His favorite job is working as a "rep" for cattle-owners, going to the regular roundups where cattle were sorted and branded, requiring him to retain a vast knowledge of brands used on the range and other markings. For a while, he works for stockman Granville Stuart, who headed up a vigilante effort that significantly reduced the number of active cattle rustlers in Montana. Stuart eventually becomes Abbott's reluctant father-in-law, after the young penniless cowboy takes a shine to one of his daughters.
The book rambles back and forth in time as Abbott more or less free-associates for Smith. And while scholars may question the accuracy of his memory at points, he was easily one of the more widely known figures of the old West for his personality and antics, not to mention having befriended the likes of cowboy artist and writer Charlie Russell, as well as Calamity Jane, even crossing paths with Teddy Roosevelt. His story makes an enjoyable read and evokes with feeling those early "innocent" days of an adventurous youth lived when the West was young as he was. His admiration for the Cheyenne Indians is, he admits, unusual for a white man of the times. And though they were both the best and worst of times (e.g., the crippling winter of 1886-87), he shares with Charlie Russell a nostalgic belief that they were the good old days, the likes of which haven't been seen since.
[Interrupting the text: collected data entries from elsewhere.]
(** ** Termination of the polling loop *)

(** The clock assumption under which polling ends: the world has a clock
    that never runs backwards, [time.time()] reads it, and a sleep that
    returns has let at least the requested time pass. *)
Record ticking (P : platform) (clock : world P -> Q) : Prop := {
  tick_mono : forall (c : call) (w : world P),
    (clock w <= clock (snd (sys P c w)))%Q;
  tick_read : forall (w w' : world P) (t : Q),
    sys P time_time w = (Ok t, w') -> (clock w <= t <= clock w')%Q;
  tick_sleep : forall (d : Q) (w w' : world P),
    sys P (time_sleep d) w = (Ok tt, w') -> (clock w + d <= clock w')%Q
}.

(** A loop budget that suffices for a given timeout: one evaluation of
    the loop condition for every hundredth of a second, and one more. *)
Definition poll_budget (timeout : Q) : nat :=
  S (Z.to_nat (Qceiling (100 * timeout))).

Lemma Qltb_lt (x y : Q) : Qltb x y = true <-> (x < y)%Q.
Proof.
  unfold Qltb. rewrite negb_true_iff, <- not_true_iff_false, Qle_bool_iff.
  split; [apply Qnot_le_lt | apply Qlt_not_le].
Qed.

Lemma poll_budget_enough (timeout : Q) (budget : nat) :
  (poll_budget timeout <= budget)%nat ->
  (100 * timeout <= inject_Z (Z.of_nat budget) - 1)%Q.
Proof.
  unfold poll_budget. intros Hb.
  apply Qle_trans with (inject_Z (Qceiling (100 * timeout))); [apply Qle_ceiling|].
  replace (inject_Z (Z.of_nat budget) - 1)%Q with (inject_Z (Z.of_nat budget) + inject_Z (-1))%Q
    by reflexivity.
  rewrite <- inject_Z_plus. rewrite <- Zle_Qle. lia.
Qed.

Section Ticking.
Context {P : platform} (clock : world P -> Q) (Htick : ticking P clock).

Lemma sys_call_clock (c : call) (st st' : state P) (r : res (reply c)) :
  sys_call c st = (r, st') -> (clock (st_world st) <= clock (st_world st'))%Q.
Proof.
  unfold sys_call. pose proof (tick_mono P clock Htick c (st_world st)) as Hm.
  destruct (sys P c (st_world st)) as [r' w]. intros [= _ <-]. exact Hm.
Qed.

Lemma poll_settles (budget : nat) (s : sock) (ip : string) (port : Z)
    (start timeout : Q) (st : state P) :
  (1 <= budget)%nat ->
  (100 * (timeout - (clock (st_world st) - start)) <= inject_Z (Z.of_nat budget) - 1)%Q ->
  fst (poll budget s ip port start timeout st) <> Spin.
Proof.
  revert st. induction budget as [|budget IH]; intros st Hpos Hb; [lia|].
  simpl. unfold bind at 1, do_call at 1.
  destruct (sys_call time_time st) as [[now|e] st1] eqn:Hnow; [|discriminate].
  assert (Hread : (clock (st_world st) <= now <= clock (st_world st1))%Q).
  { unfold sys_call in Hnow.
    destruct (sys P time_time (st_world st)) as [r w] eqn:Hs.
    injection Hnow as -> <-. simpl. eapply tick_read; eauto. }
  destruct (Qltb (now - start) timeout) eqn:Hlt; [|discriminate].
  apply Qltb_lt in Hlt.
  unfold bind at 1. destruct (poll_once s ip port st1) as [[ready|e|] st2] eqn:Honce.
  - assert (H12 : (clock (st_world st1) <= clock (st_world st2))%Q).
    { revert Honce. unfold poll_once, try_except, bind, do_call.
      destruct (sys_call (sock_connect_ex s ip port) st1) as [[rc|e] st2'] eqn:Hex;
        apply sys_call_clock in Hex; intros [= _ <-]; exact Hex. }
    destruct ready; [discriminate|].
    unfold bind at 1, do_call at 1.
    destruct (sys_call (time_sleep 0.01) st2) as [[[]|e] st3] eqn:Hsleep; [|discriminate].
    assert (H23 : (clock (st_world st2) + 0.01 <= clock (st_world st3))%Q).
    { unfold sys_call in Hsleep.
      destruct (sys P (time_sleep 0.01) (st_world st2)) as [r w] eqn:Hs.
      injection Hsleep as -> <-. simpl. eapply tick_sleep; eauto. }
    assert (Hinj : (inject_Z (Z.of_nat (S budget)) == inject_Z (Z.of_nat budget) + 1)%Q).
    { rewrite Nat2Z.inj_succ. unfold Z.succ. rewrite inject_Z_plus. reflexivity. }
    rewrite Hinj in Hb.
    apply IH.
    + assert (0 < inject_Z (Z.of_nat budget))%Q as Hq by lra.
      replace 0%Q with (inject_Z 0) in Hq by reflexivity.
      rewrite <- Zlt_Qlt in Hq. lia.
    + lra.
  - discriminate.
  - exfalso. revert Honce. unfold poll_once, try_except, bind, do_call.
    destruct (sys_call (sock_connect_ex s ip port) st1) as [[rc|e] st2']; discriminate.
Qed.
I recommend this book to anyone interested in cowboying and the old West. It is full of stories and yarns, social history, frontier customs and mores that make that time come alive with an immediacy and intimacy that are seldom found in records of the period.
But he also paints a picture of a decided happiness where honesty, dedication and humor were a way of life. He would marry a Montana girl, raise eight children and live to celebrate his golden wedding anniversary. But he would always speak with reverence of the experiences of his youth, before fences, railroads and settlers forever changed the range. The volume of beef that came up the Texas and other trails to Nebraska, Wyoming and Montana is astounding. Generally a herd was 2,000 animals and employed 11 men. At one river crossing he counted 8 herds, knew 7 more herds were behind and 16 were ahead on the trail, over 60,000 animals and 300 men. Given the amazing volume, he leaves the impression the trails were more like highways and stated that the herds moved from Oregon over the mountains into Montana were possibly more numerous.
Toward the end of his life he would say "a man has to be at least 75 years old to be a real old cowhand. I started young and I am 78. Only a few of us are left now. Wherever they are I hope they find good grass. Wherever they are is where I want to go."